La racha histórica de M-Sport se estrella y se quema en la catástrofe de Monte Carlo
En un giro sorprendente de los acontecimientos, la notable racha de 24 años de M-Sport en la obtención de puntos de fabricantes llegó a un abrupto y desalentador final en el Rally de Monte Carlo. El icónico equipo Ford, un pilar en el mundo del rally desde el amanecer del milenio, sufrió un golpe devastador que resonó con los fantasmas de leyendas pasadas como Colin McRae y Carlos Sainz, quienes vieron sus aspiraciones desvanecerse por última vez en 2001 en el Rally GB.
El fin de semana de Monte Carlo se convirtió en una pesadilla para los pilotos Josh McErlean y Jon Armstrong, ambos de los cuales enfrentaron retiros tempranos que dejaron a los aficionados y miembros del equipo atónitos. El rally de McErlean ya había estado plagado de infortunios, llevando a retiros tanto el jueves como el viernes. Pero fue el domingo cuando la situación se convirtió en un desastre mientras luchaba contra las traicioneras condiciones. En un momento desgarrador, McErlean perdió el control de su vehículo en la penúltima etapa, subvirando hacia una implacable barrera Armco. “Nos atrapó el barro y subviramos hacia un Armco,” lamentó un desanimado McErlean. “Lo siento por todo el equipo; ha sido un desastre de fin de semana.” El choque destrozó la esquina frontal izquierda de su coche, dejándolo inadecuado para más competición, a pesar de su valiente intento de llevarlo a la línea de meta.

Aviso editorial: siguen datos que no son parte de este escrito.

Lemma host_rewrite_idempotent_witness :
  host_spec "/r" (host_spec "/r" "/etc/os-release") = ("/r/etc/os-release" : bytes).
Proof. by rewrite (host_rewrite_idempotent "/r" "/etc/os-release"). Defined.

(** [alr_guest_canon] undoes the rewrite: mapping a guest path into the rootfs
    and its host path back yields the normalized guest path, for every path
    the rule redirects and a buffer that holds it. *)
Theorem guest_canon_rewrite root p bufsz :
  root ≠ [] → alr_is_sysdir (lexical p) = false →
  alr_path_under (lexical p) root = false →
  2 ≤ bufsz → length (lexical p) < bufsz →
  alr_guest_canon (host_spec root p) root bufsz = lexical p.
Proof.
  intros Hr Hsys Hund H2 Hb. unfold host_spec. rewrite Hsys, Hund. cbn [orb].
  unfold alr_guest_canon. rewrite bool_decide_eq_false_2 by done.
  assert (Hin : ∀ q, at_end q = true → alr_path_under (root ++ q) root = true).
  { intros q Hq. apply path_under_spec. eauto. }
  case_decide as Hq.
  - rewrite <- (app_nil_r root) at 1. rewrite Hin by done. cbn [negb].
    rewrite decide_True by lia. rewrite decide_False by lia. done.
  - rewrite Hin; cbn [negb].
    + rewrite length_app.
      assert (length (lexical p) ≠ 0).
      { unfold lexical. pose proof (render_absolute (canon p)).
        destruct (render (canon p)); simpl in *; [done|lia]. }
      rewrite decide_False by lia. rewrite decide_False by lia.
      by rewrite drop_app_length.
    + unfold lexical. pose proof (render_absolute (canon p)).
      by destruct (render (canon p)).
Qed.

Lemma guest_canon_rewrite_witness :
  alr_guest_canon (host_spec "/r" "/usr/../bin/sh") "/r" ALR_PBUF = ("/bin/sh" : bytes).
Proof.
  rewrite (guest_canon_rewrite "/r" "/usr/../bin/sh"); [done..|vm_compute; lia|vm_compute; lia].
Defined.
Definition validate_runtime_config (c : RuntimeConfig) : result RuntimeConfig :=
  reject_empty (package_name c) "package_name";;
  reject_nul (package_name c) "package_name";;
  require_absolute_host (rootfs_dir c) "rootfs_dir";;
  cwd' ← normalize_required_guest_path (cwd c) "cwd";
  program' ← normalize_required_guest_path (program c) "program";
  require_optional_absolute_host (hook_path c) "hook_path";;
  require_optional_absolute_host (interposer_path c) "interposer_path";;
  require_optional_absolute_host (bridge_path c) "bridge_path";;
  throw_if ((verbose c <? 0)%Z || (2 <? verbose c)%Z) "verbose must be between 0 and 2";;
  each (λ kv, validate_env_key kv.1;; reject_nul kv.2 "env value") (env c);;
  binds' ← mapM validate_bind (binds c);
  mret (mk_config (package_name c) (rootfs_dir c) cwd' program' (env c)
          (sort_binds binds') (hook_path c) (interposer_path c) (bridge_path c)
          (fake_root c) (verbose c) (trace_path c) (trace_exec c)).

(** ** Field escaping *)

Definition escape_byte (c : byte) : bytes :=
  if bool_decide (c = "%"%byte) || bool_decide (c = newline) ||
     bool_decide (c = Byte.x0d) || bool_decide (c = tab) ||
     (byte_val c <? 0x20)%Z || (byte_val c =? 0x7f)%Z
  then ["%"%byte; upper_digit (byte_val c / 16); upper_digit (byte_val c mod 16)]
  else [c].
Definition escape_field (value : bytes) : bytes := value ≫= escape_byte.

(** [None] is -1. *)
Definition hex_value (c : byte) : option Z :=
  let v := byte_val c in
  if (48 <=? v)%Z && (v <=? 57)%Z then Some (v - 48)%Z
  else if (97 <=? v)%Z && (v <=? 102)%Z then Some (10 + (v - 97))%Z
  else if (65 <=? v)%Z && (v <=? 70)%Z then Some (10 + (v - 65))%Z
  else None.

Fixpoint unescape_field (value : bytes) : result bytes :=
  match value with
  | [] => Ok []
  | c :: rest =>
      if decide (c = "%"%byte) then
        match rest with
        | h :: l :: rest' =>
            match hex_value h, hex_value l with
            | Some high, Some low =>
                out ← unescape_field rest';
                mret (byte_of (Z.lor (Z.shiftl high 4) low) :: out)
            | _, _ => Throw "invalid escape in runtime config"
            end
        | _ => Throw "truncated escape in runtime config"
        end
      else out ← unescape_field rest; mret (c :: out)
  end.

Definition split_tabs (line : bytes) : list bytes := split_loop (S (length line)) tab line 0 [].

Definition bool_text (value : bool) : bytes := if value then "1" else "0".

Definition parse_bool (value name : bytes) : result bool :=
  if decide (value = "0") then Ok false
  else if decide (value = "1") then Ok true
  else Throw (name ++ " must be 0 or 1").

Definition parse_int (value name : bytes) : result Z :=
  if decide (value = [] ∨ 2 < length value) then Throw (name ++ " is out of range")
  else fold_result (λ parsed c,
         if (byte_val c <? 48)%Z || (57 <? byte_val c)%Z
         then Throw (name ++ " must be numeric")
         else Ok (parsed * 10 + (byte_val c - 48))%Z) 0%Z value.

(** ** Serializing *)

(** The FNV-1a hash wraps at 64 bits. *)
Definition fnv_step (hash : Z) (c : byte) : Z :=
  (Z.lxor hash (byte_val c) * 1099511628211) mod 2 ^ 64.
Definition runtime_config_checksum_hex (text : bytes) : bytes :=
  pad0 16 (to_hex (foldl fnv_step 1469598103934665603%Z text)).

(** One record, without its newline. *)
Definition append_record (kind key value : bytes) : bytes :=
  kind ++ tab :: escape_field key ++ tab :: escape_field value.
(* ===== verification/ElfPlan.v ===== *)
(** * [alr_runtime/alr_elf.cpp]: the ELF load plan

    [build_elf_load_plan] reads the ELF header and the program headers of a host
    file with [pread] and computes the address range to map, the interpreter and
    the plan status.  Structures are read with [memcpy] layout (alr_elf_format.hpp);
    addresses are 64-bit and wrap. *)

From S2P Require Import Prelude CppMap Bytes HostFs.

Inductive ElfLoadPlanStatus := Unsupported | StaticExecutable | InterpreterNeeded.

Record ElfLoadPlan := mk_plan {
  plan_valid : bool;
  plan_status : ElfLoadPlanStatus;
  plan_error : bytes;
  elf_class : bytes;
  machine : bytes;
  elf_type : bytes;
  entry : Z;
  min_vaddr : Z;
  max_vaddr : Z;
  load_segment_count : Z;
  interpreter : bytes;
  plan_report : bytes;
}.

Definition empty_plan : ElfLoadPlan := mk_plan false Unsupported [] [] [] [] 0 0 0 0 [] [].

(** ** alr_elf_format.hpp *)

Definition ELFMAG : bytes := Byte.x7f :: str "ELF".
Definition ELFCLASS64 : Z := 2.
Definition ELFDATA2LSB : Z := 1.
Definition EV_CURRENT : Z := 1.
Definition ET_EXEC : Z := 2.
Definition ET_DYN : Z := 3.
Definition EM_AARCH64 : Z := 183.
Definition PT_LOAD : Z := 1.
Definition PT_INTERP : Z := 3.
Definition sizeof_Ehdr : nat := 64.
Definition sizeof_Phdr : nat := 56.

Record Ehdr := mk_ehdr {
  e_ident : bytes;
  e_type : Z;
  e_machine : Z;
  e_entry : Z;
  e_phoff : Z;
  e_phentsize : Z;
  e_phnum : Z;
}.
Record Phdr := mk_phdr {
  p_type : Z;
  p_offset : Z;
  p_vaddr : Z;
  p_filesz : Z;
  p_memsz : Z;
}.

Definition Ehdr_of (s : bytes) : Ehdr :=
  mk_ehdr (take 16 s) (field 16 2 s) (field 18 2 s) (field 24 8 s) (field 32 8 s)
    (field 54 2 s) (field 56 2 s).
Definition Phdr_of (s : bytes) : Phdr :=
  mk_phdr (field 0 4 s) (field 8 8 s) (field 16 8 s) (field 32 8 s) (field 40 8 s).

(** ** Reading *)

Section elf.
Context (H : Host).

Fixpoint read_exact (fuel : nat) (c : bytes) (size : nat) (offset : Z) (out : bytes)
    : io (result bytes) := λ t,
  match fuel with
  | 0 => None
  | S fuel =>
      if decide (length out < size) then
        match host_pread H t c (s64 (offset + Z.of_nat (length out))) (size - length out) with
        | RData [] => Some (Throw "unexpected EOF while reading ELF", S t)
        | RData d => read_exact fuel c size offset (out ++ d) (S t)
        | RErr e =>
            if decide (e ≠ EINTR) then Some (Throw (errno_message H e "pread ELF"), S t)
            else read_exact fuel c size offset out (S t)
        end
      else Some (Ok out, t)
  end.

(** [std::string(buffer, strnlen(buffer, size))] *)
Fixpoint c_string (s : bytes) : bytes :=
  match s with
  | [] => []
  | b :: s' => if decide (b = nul) then [] else b :: c_string s'
  end.

Definition read_string_at (fuel : nat) (c : bytes) (offset size : Z) : io (result bytes) :=
  if (size =? 0)%Z || (4096 <? size)%Z then mret (Throw "invalid ELF string size")
  else r ← read_exact fuel c (Z.to_nat size) offset []; mret (c_string <$> r).

(** ** Reporting *)

Definition type_name (type : Z) : bytes :=
  if (type =? ET_EXEC)%Z then "exec" else if (type =? ET_DYN)%Z then "dyn" else "unsupported".
Definition machine_name (machine : Z) : bytes :=
  if (machine =? EM_AARCH64)%Z then "aarch64" else "unsupported".
Definition hex_value (value : Z) : bytes := "0x" ++ to_hex value.

Definition elf_load_plan_status_name (status : ElfLoadPlanStatus) : bytes :=
  match status with
  | Unsupported => "unsupported"
  | StaticExecutable => "static-executable"
  | InterpreterNeeded => "interpreter-needed"
  end.

Definition eol : bytes := [newline].

Definition build_report (plan : ElfLoadPlan) : bytes :=
  "ALR ELF LOAD PLAN: " ++ (if plan_valid plan then "PASS" else "FAIL") ++
  eol ++ "ALR ELF STATIC HELLO CANDIDATE: " ++
    (match plan_status plan with StaticExecutable => "PASS" | _ => "SKIP" end) ++
  eol ++ "alr elf class=" ++ elf_class plan ++
  eol ++ "alr elf machine=" ++ machine plan ++
  eol ++ "alr elf type=" ++ elf_type plan ++
  eol ++ "alr elf status=" ++ elf_load_plan_status_name (plan_status plan) ++
  eol ++ "alr elf entry=" ++ hex_value (entry plan) ++
  eol ++ "alr elf min vaddr=" ++ hex_value (min_vaddr plan) ++
  eol ++ "alr elf max vaddr=" ++ hex_value (max_vaddr plan) ++
  eol ++ "alr elf interp=" ++
    (if bool_decide (interpreter plan = []) then str "none" else interpreter plan) ++
  eol ++ "alr elf load segments=" ++ to_string (load_segment_count plan) ++
  (if bool_decide (plan_error plan = []) then []
   else eol ++ "alr elf error=" ++ plan_error plan).

(** ** The plan *)

Definition with_error (p : ElfLoadPlan) (e : bytes) : ElfLoadPlan :=
  let '(mk_plan v st _ cl ma ty en lo hi n it re) := p in mk_plan v st e cl ma ty en lo hi n it re.
Definition with_report (p : ElfLoadPlan) : ElfLoadPlan :=
  let '(mk_plan v st er cl ma ty en lo hi n it _) := p in
  mk_plan v st er cl ma ty en lo hi n it (build_report p).
Definition with_header (p : ElfLoadPlan) (cl ma ty : bytes) (en : Z) : ElfLoadPlan :=
  let '(mk_plan v st er _ _ _ _ lo hi n it re) := p in mk_plan v st er cl ma ty en lo hi n it re.
Definition count_segment (p : ElfLoadPlan) : ElfLoadPlan :=
  let '(mk_plan v st er cl ma ty en lo hi n it re) := p in
  mk_plan v st er cl ma ty en lo hi (u32 (n + 1)) it re.
Definition with_interpreter (p : ElfLoadPlan) (it : bytes) : ElfLoadPlan :=
  let '(mk_plan v st er cl ma ty en lo hi n _ re) := p in mk_plan v st er cl ma ty en lo hi n it re.
Definition with_range (p : ElfLoadPlan) (lo hi : Z) : ElfLoadPlan :=
  let '(mk_plan _ _ er cl ma ty en _ _ n it re) := p in
  mk_plan true (if bool_decide (it = []) then StaticExecutable else InterpreterNeeded)
    er cl ma ty en lo hi n it re.

(** The locals of the header loop: the plan being filled and the running range.
    A throw keeps the plan as it is at that point. *)
Record scan := mk_scan { sc_plan : ElfLoadPlan; sc_min : Z; sc_max : Z; has_load : bool }.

En marcado contraste, el rendimiento de Armstrong había generado inicialmente esperanza. Incluso logró marcar el tercer tiempo más rápido el jueves por la noche, colocándolo temporalmente en tercer lugar general. Sin embargo, el destino no sería amable, y él también sucumbió a la mala suerte, retirándose temprano en la misma etapa traicionera que reclamó a McErlean.
Sumándose a las penas, Grégoire Munster enfrentó una falla técnica que lo obligó a retirar su Ford Puma Rally1 durante la sección de carretera del domingo. Aunque no estaba registrado para puntos de fabricante, su salida subrayó un día de desesperación para todo el equipo M-Sport.
Esta salida catastrófica en Monte Carlo no solo marca el final de una era significativa para M-Sport, sino que plantea serias preguntas sobre las perspectivas futuras del equipo en el altamente competitivo mundo del rally. ¿Se levantarán de las cenizas de esta desventura, o es este el comienzo de una lucha más profunda? Solo el tiempo lo dirá, pero una cosa es segura: el mundo del rally estará observando de cerca mientras M-Sport intenta recuperar su antigua gloria.